Grace Jane Joel (28 May 1865–6 March 1924) was a New Zealand artist best known for her ability as a portraitist and figure painter.

Early life
Grace Joel was born in Dunedin, New Zealand on 28 May 1865, the sixth of nine children. Her English-born parents, Maurice Joel and Kate Woolf, were prominent and cultivated members of Dunedin's Jewish community, who worked as importers of wine and spirits. Grace Joel was determined to pursue an art career from an early age.  After attending Otago Girls' High School from 1875 to 1882, she became an elected member of the Otago Art Society in 1886. From 1888 to 1889 she studied at the National Gallery of Victoria Art School in Melbourne, returning there in 1891 to continue studies with tutors like Frederick McCubbin and Lindsay Bernard Hall.

Career

Joel returned to Dunedin in 1894, ready to establish herself as a professional artist. She became involved in the Otago Art Society and the Easel Club, where she associated with Italian artist G. P. Nerli (among others). She distinguished herself in the local art scene by focusing on figures and portraits, often drawing on a rich palette of colour.

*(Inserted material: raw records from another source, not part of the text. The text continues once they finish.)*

(** X11: a truthy [link] is the URL that is scored and stored, and the
    [thumbnail] is never consulted: setting it to any value changes
    neither the result nor the model call. *)
Theorem score_image_prefers_link w text (image : dict) link acc s :
  image !! "link" = Some link →
  truthy link = true →
  score_image w text (JObj image) acc s =
    (Ok (consider
           {| url := link;
              description := default (JStr no_description) (image !! "title") |}
           (parse_score w (llm w (invokes s) (RelevancePrompt text link)))
           acc),
     invoked [RelevancePrompt text link] s) ∧
  ∀ t, score_image w text (JObj (<["thumbnail" := t]> image)) acc s =
       score_image w text (JObj image) acc s.
Proof.
  intros Hlink Htruthy.
  assert (Hurl : resolve_url image = link).
  { unfold resolve_url. rewrite Hlink. simpl. by rewrite Htruthy. }
  split.
  - rewrite score_image_run. unfold image_of. rewrite Hurl. by rewrite Htruthy.
  - intros t. rewrite !score_image_run.
    assert (Hurl' : resolve_url (<["thumbnail" := t]> image) = link).
    { unfold resolve_url. rewrite lookup_insert_ne by done.
      rewrite Hlink. simpl. by rewrite Htruthy. }
    unfold image_of. rewrite Hurl, Hurl'.
    by rewrite lookup_insert_ne by done.
Qed.

Lemma score_image_prefers_link_witness :
  score_image (scripted [] ["8"]) news
    (JObj (<["thumbnail" := JStr "http://b/t.jpg"]> fire1)) no_best init =
  score_image (scripted [] ["8"]) news (JObj fire1) no_best init.
Proof.
  refine (proj2 (score_image_prefers_link _ _ fire1 (JStr "http://a/1.jpg")
                   _ _ _ _) (JStr "http://b/t.jpg")); reflexivity.
Defined.

(** X12: the candidates the loop skips count for nothing: dropping every
    candidate without a resolved URL from the list changes neither the
    result of [evaluate_relevance] nor the model calls it makes. *)
Theorem evaluate_relevance_ignores_skipped w cfg text (images : list dict) s :
  evaluate_relevance w cfg
    (JList (JObj <$> List.filter resolvable images)) text s =
  evaluate_relevance w cfg (JList (JObj <$> images)) text s.
Proof.
  destruct (unset (OPENAI_API_KEY cfg)) eqn:Hkey.
  - unfold evaluate_relevance, require_openai_key. by rewrite Hkey.
  - rewrite !evaluate_relevance_run by done.
    by rewrite scored_filter, relevance_prompts_filter.
Qed.
(** * MCP chatbot backend: a shallow embedding of the tool-server subsystem

    The development follows the Python sources of the backend:
    - [models/mcp.py]                  ([MCPServerConfig], [MCPToolCall]),
    - [services/mcp_config_manager.py] ([MCPConfigManager]),
    - [services/mcp_client.py]         ([MCPProtocolClient]),
    - [services/mcp_client_manager.py] ([MCPClientManager]),
    - [services/chat_service.py]       ([ChatService]).

    Python values of type [Any] (JSON payloads, tool schemas) are kept
    dynamically typed ([pyval]); exceptions are explicit ([res]); code
    that mutates [self] is a computation in a state-and-exception monad
    ([M]).  Text is modelled over 8-bit character codes, classified as
    Python classifies the ASCII range. *)

From Stdlib Require Import String Ascii List ZArith Lia Bool Permutation.
From stdpp Require Import gmap strings list pretty.
Import ListNotations.

Local Open Scope Z_scope.
Set Warnings "-register-all".
Set Warnings "-notation-overridden".
Set Warnings "-notation-incompatible-prefix".

(* ===================================================================== *)
(** * Python base layer                                                   *)
(* ===================================================================== *)

Module Py.

(** ** Characters and [str] methods *)

Definition ord (c : ascii) : nat := nat_of_ascii c.

Definition between (lo hi : nat) (c : ascii) : bool :=
  (Nat.leb lo (ord c) && Nat.leb (ord c) hi)%bool.

(** [str.isspace] on one character: TAB..CR, FS..US and SPACE. *)
Definition is_space (c : ascii) : bool := between 9 13 c || between 28 32 c.
Definition is_digit (c : ascii) : bool := between 48 57 c.
Definition is_upper (c : ascii) : bool := between 65 90 c.
Definition is_lower (c : ascii) : bool := between 97 122 c.
Definition is_alnum (c : ascii) : bool := is_digit c || is_upper c || is_lower c.
(** [\w] of the [re] module. *)
Definition is_word (c : ascii) : bool := is_alnum c || Nat.eqb (ord c) 95.

Definition lower_char (c : ascii) : ascii :=
  if is_upper c then ascii_of_nat (ord c + 32) else c.
#[global] Instance M_ret : MRet M := @ret.
#[global] Instance M_bind : MBind M := @bind.

(** [try: body except <handled>: handler]; [handler e = None] when the
    except clause does not match [e]. *)
Definition try_except {A} (body : M A) (handler : exn -> option (M A)) : M A :=
  fun s => match body s with
           | Ok a s' => Ok a s'
           | Raise e s' =>
               match handler e with
               | Some h => h s'
               | None => Raise e s'
               end
           end.

(** [for x in l: body x] *)
Fixpoint for_each {A} (l : list A) (body : A -> M unit) : M unit :=
  match l with
  | [] => ret tt
  | x :: l' => body x ;; for_each l' body
  end.

Definition record_call (c : call) (s : state) : state :=
  {| clock := clock s; app_config := app_config s; attached := attached s;
     scratch := scratch s; trace := trace s ++ [c] |}.

Definition set_clock (t : nat) (s : state) : state :=
  {| clock := t; app_config := app_config s; attached := attached s;
     scratch := scratch s; trace := trace s |}.

Definition tick (s : state) : state := set_clock (S (clock s)) s.

Definition update_config (app : string) (config : gmap string string)
    (s : state) : state :=
  {| clock := clock s;
     app_config :=
       <[app := config ∪ default ∅ (app_config s !! app)]> (app_config s);
     attached := attached s; scratch := scratch s; trace := trace s |}.

Definition set_attached (app resource : string) (zfp : archive)
    (s : state) : state :=
  {| clock := clock s; app_config := app_config s;
     attached := <[(app, resource) := zfp]> (attached s);
     scratch := scratch s; trace := trace s |}.

Definition set_scratch (fs : gmap string archive) (s : state) : state :=
  {| clock := clock s; app_config := app_config s; attached := attached s;
     scratch := fs; trace := trace s |}.

(** ** The predicates the blocking calls of [zaza.model] wait for *)

(** Modelled from the spec: the status check of
    [block_until_wl_status_info_starts_with] (section 4.3): the status
    info line of the application starts with the prefix, or, negated, does
    not. *)
Definition wl_status_matches (app status : string) (negate_match : bool)
    (w : snapshot) : bool :=
  if negate_match then negb (startswith (wl_status_info w app) status)
  else startswith (wl_status_info w app) status.

(** Modelled from the spec: the file checks of section 4.4 hold when they
    hold on every unit of the application. *)
Definition file_has_contents (app path contents : string)
    (w : snapshot) : bool :=
  forallb (fun u => match files u !! path with
                    | Some c => str_in contents c
                    | None => false
                    end) (units w app).
(** C5 (amended). For every configuration without a usable
    [proxyBaseUrl] (absent or empty) whose API URL parses, construction
    succeeds and leaves the world untouched (no log entry, no network
    traffic); no HTTP agent is attached and [proxy] is [false]; when the
    URL's [host] (the hostname, followed by the port when the URL names
    a non-default one) ends with ["atlassian.com"] there is no HTTPS
    agent either; otherwise the HTTPS agent is a proxy agent for the
    process-wide [PROXY] setting when that is a non-empty string, and
    there is none when the setting is absent or empty. *)
Theorem proxy_selection_by_host gitHubConfig logger w u :
  JS.truthy (GitHubConfig.proxyBaseUrl gitHubConfig) = false ->
  newURL (GitHubConfig.apiUrl gitHubConfig) = Some u ->
  exists client,
    GitHubClient.constructor gitHubConfig logger w = (Resolved client, w)
    /\ httpAgent (defaults (GitHubClient.axios client)) = None
    /\ proxy (defaults (GitHubClient.axios client)) = Some ProxyFalse
    /\ (JS.endsWith (JS.host u) "atlassian.com" = true ->
        GitHubClient.usesNoAgent client)
    /\ (JS.endsWith (JS.host u) "atlassian.com" = false ->
        (forall p, PROXY envVars = Some p -> p <> "" ->
                   httpsAgent (defaults (GitHubClient.axios client))
                   = Some (HttpsProxyAgent p))
        /\ (PROXY envVars = None \/ PROXY envVars = Some "" ->
            GitHubClient.usesNoAgent client)).
Proof.
  intros Hf Hu.
  assert (Hcfg : exists proxyConfig,
             GitHubClient.getProxyConfig (T:=T) (GitHubConfig.apiUrl gitHubConfig)
             = Resolved proxyConfig
             /\ proxyConfig = (if JS.endsWith (JS.host u) "atlassian.com"
                               then GitHubClient.noProxyConfig
                               else GitHubClient.outboundProxyConfig)).
  { unfold GitHubClient.getProxyConfig. rewrite Hu.
    destruct (JS.endsWith (JS.host u) "atlassian.com"); eauto. }
  destruct Hcfg as (proxyConfig & Hcfg & Hshape).
  eexists. split; [apply (constructor_implicit _ _ _ _ Hf Hcfg)|].
  subst proxyConfig.
  destruct (JS.endsWith (JS.host u) "atlassian.com"); simpl.
  - repeat split; intros; discriminate.
  - split; [reflexivity|]. split; [reflexivity|]. split; [discriminate|].
    intros _. split.
    + intros p Hp Hne. apply truthy_Some in Hne. simpl in Hne.
      rewrite Hp. simpl. rewrite Hne. reflexivity.
    + unfold GitHubClient.usesNoAgent. simpl.
      intros [Hp | Hp]; rewrite Hp; split; reflexivity.
Qed.

(** C10. With no explicit [proxyBaseUrl] and a target host outside the
    trusted domain, the transport configuration has no HTTP agent, so an
    [http:] request has no agent to go through and connects directly,
    even when the process-wide proxy is configured, in which case the
    HTTPS agent is a proxy agent for it; the explicit-proxy path, in
    contrast, installs an agent for each scheme. *)
Theorem outbound_proxy_https_only gitHubConfig logger w u :
  GitHubConfig.proxyBaseUrl gitHubConfig = None ->
  newURL (GitHubConfig.apiUrl gitHubConfig) = Some u ->
  JS.endsWith (JS.host u) "atlassian.com" = false ->
  (exists client,
     GitHubClient.constructor gitHubConfig logger w = (Resolved client, w)
     /\ httpAgent (defaults (GitHubClient.axios client)) = None
     /\ agentFor "http:" (defaults (GitHubClient.axios client)) = None
     /\ proxy (defaults (GitHubClient.axios client)) = Some ProxyFalse
     /\ (forall p, PROXY envVars = Some p -> p <> "" ->
           agentFor "https:" (defaults (GitHubClient.axios client))
           = Some (HttpsProxyAgent p)))
  /\ (forall p logger' w',
        exists explicit,
          fst (GitHubClient.buildProxyConfig (T:=T) logger' p w') = Resolved explicit
          /\ agentFor "http:" explicit = Some (HttpProxyAgent p)
          /\ agentFor "https:" explicit = Some (HttpsProxyAgent p)).
Proof.
  intros Hnone Hu Hhost. split.
  - assert (Hf : JS.truthy (GitHubConfig.proxyBaseUrl gitHubConfig) = false)
      by now rewrite Hnone.
    assert (Hcfg : GitHubClient.getProxyConfig (T:=T) (GitHubConfig.apiUrl gitHubConfig)
                   = Resolved GitHubClient.outboundProxyConfig).
    { unfold GitHubClient.getProxyConfig. now rewrite Hu, Hhost. }
    eexists. split; [apply (constructor_implicit _ _ _ _ Hf Hcfg)|].
    simpl. repeat split.
    intros p Hp Hne. apply truthy_Some in Hne. simpl in Hne.
    unfold agentFor. simpl. rewrite Hp. simpl. rewrite Hne. reflexivity.
  - intros p logger' w'. eexists. split; [reflexivity|]. split; reflexivity.
Qed.

End ProxyProperties.

(** ** The [GitHubAppClient] pipeline *)

Section AppClientProperties.
Context {W B : Type} {network : Network W B} {interceptors : Interceptors W B}.
Variables (id : InstallationId) (log : Logger W B) (holder : AppTokenHolder W B).

Import GitHubAppClient.

Local Abbreviation client := (GitHubAppClient.constructor id log holder).
Local Abbreviation authenticated config t :=
  (withHeaders config
     (<["Accept" := "application/vnd.github.machine-man-preview+json"]>
        (<["Authorization" := "Bearer " +:+ token t]> ∅) ∪ headers config)).

(** The request side of a call, step by step: the authentication
    interceptor first, then the three imported interceptors, last
    registered first. *)
Lemma requestPhase_constructor (config : AxiosRequestConfig) (w : W) :
  requestPhase (axios client) config w =
  match getAppToken holder id w with
  | (Rejected e, w1) => (Rejected e, w1, ["appAuthenticationHeaders"])
  | (Resolved t, w1) =>
      match urlParamsMiddleware
              (authenticated (mergeConfig (defaults (axios client)) config) t) w1 with
      | (Rejected e, w2) =>
          (Rejected e, w2, ["appAuthenticationHeaders"; "urlParamsMiddleware"])
      | (Resolved c2, w2) =>
          match setRequestTimeout c2 w2 with
          | (Rejected e, w3) =>
              (Rejected e, w3,
               ["appAuthenticationHeaders"; "urlParamsMiddleware"; "setRequestTimeout"])
          | (Resolved c3, w3) =>
              let '(r, w4) := setRequestStartTime c3 w3 in
              (r, w4,
               ["appAuthenticationHeaders"; "urlParamsMiddleware"; "setRequestTimeout";
                "setRequestStartTime"])
          end
      end
  end.
Proof.
  unfold requestPhase. rewrite requestChain_rev.
  unfold constructor, onFulfilled, useRequest, useResponse, create.
  cbn [axios requestInterceptors app rev fold_left].
  unfold thenInterceptor.
  cbn [fulfilled rejected run name authenticationInterceptor].
  unfold appAuthenticationHeaders, await, resolve.
  destruct (getAppToken holder id w) as [[t|e] w1]; [|reflexivity].
  cbn [app defaults].
  destruct (urlParamsMiddleware _ w1) as [[c2|e] w2]; [|reflexivity].
  cbn [app].
  destruct (setRequestTimeout c2 w2) as [[c3|e] w3]; [|reflexivity].
  cbn [app].
  destruct (setRequestStartTime c3 w3) as [r w4]. reflexivity.
Qed.
Lemma stop_world (s : Sys DB) :
  let s' := (stop s).2 in
  env (world s') = env (world s) ∧
  calls is_mineGenesisBlock (trace (world s')) = calls is_mineGenesisBlock (trace (world s)).
Proof. destruct s as [t w]. unfold stop. run. cases; auto. Qed.


End Frames.

(** ** Facts about the routes of one run *)

Lemma admin_routes_off : Forall (λ r, r ∉ registered true) admin_routes.
Proof. apply (bool_decide_unpack _). by vm_compute. Qed.

Lemma admin_handlers_off :
  Forall (λ r, Forall (λ h, h ∉ admin_handlers) (handlers r)) (registered true).
Proof. apply (bool_decide_unpack _). by vm_compute. Qed.

Lemma admin_routes_on : Forall (λ r, r ∈ registered false) admin_routes.
Proof. apply (bool_decide_unpack _). by vm_compute. Qed.

Lemma public_read_routes_registered b : Forall (λ r, r ∈ registered b) public_read_routes.
Proof. destruct b; apply (bool_decide_unpack _); by vm_compute. Qed.

Lemma registered_true_false : Forall (λ r, r ∈ registered false) (registered true).
Proof. apply (bool_decide_unpack _). by vm_compute. Qed.

Lemma conditional_routes :
  Forall (λ r, r ∉ registered true ↔ r ∈ admin_routes) (registered false).
Proof. apply (bool_decide_unpack _). by vm_compute. Qed.

Lemma admin_disabled_true (e : gmap string string) :
  admin_disabled e = true ↔ e !! "DISABLE_ADMIN_ROUTES" = Some "true".
Proof. unfold admin_disabled. by rewrite bool_decide_eq_true. Qed.

Lemma admin_disabled_false (e : gmap string string) :
  admin_disabled e = false ↔ e !! "DISABLE_ADMIN_ROUTES" ≠ Some "true".
Proof. unfold admin_disabled. by rewrite bool_decide_eq_false. Qed.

Eager to further establish her artistic reputation, Joel left New Zealand for Europe in 1899. She settled in London but also worked in France and the Netherlands, exhibiting regularly at the Royal Academy of Arts in London and the Société des artistes français in Paris with a measure of success. Although she returned to New Zealand briefly in 1906, Joel spent the remainder of her life living and working in Europe.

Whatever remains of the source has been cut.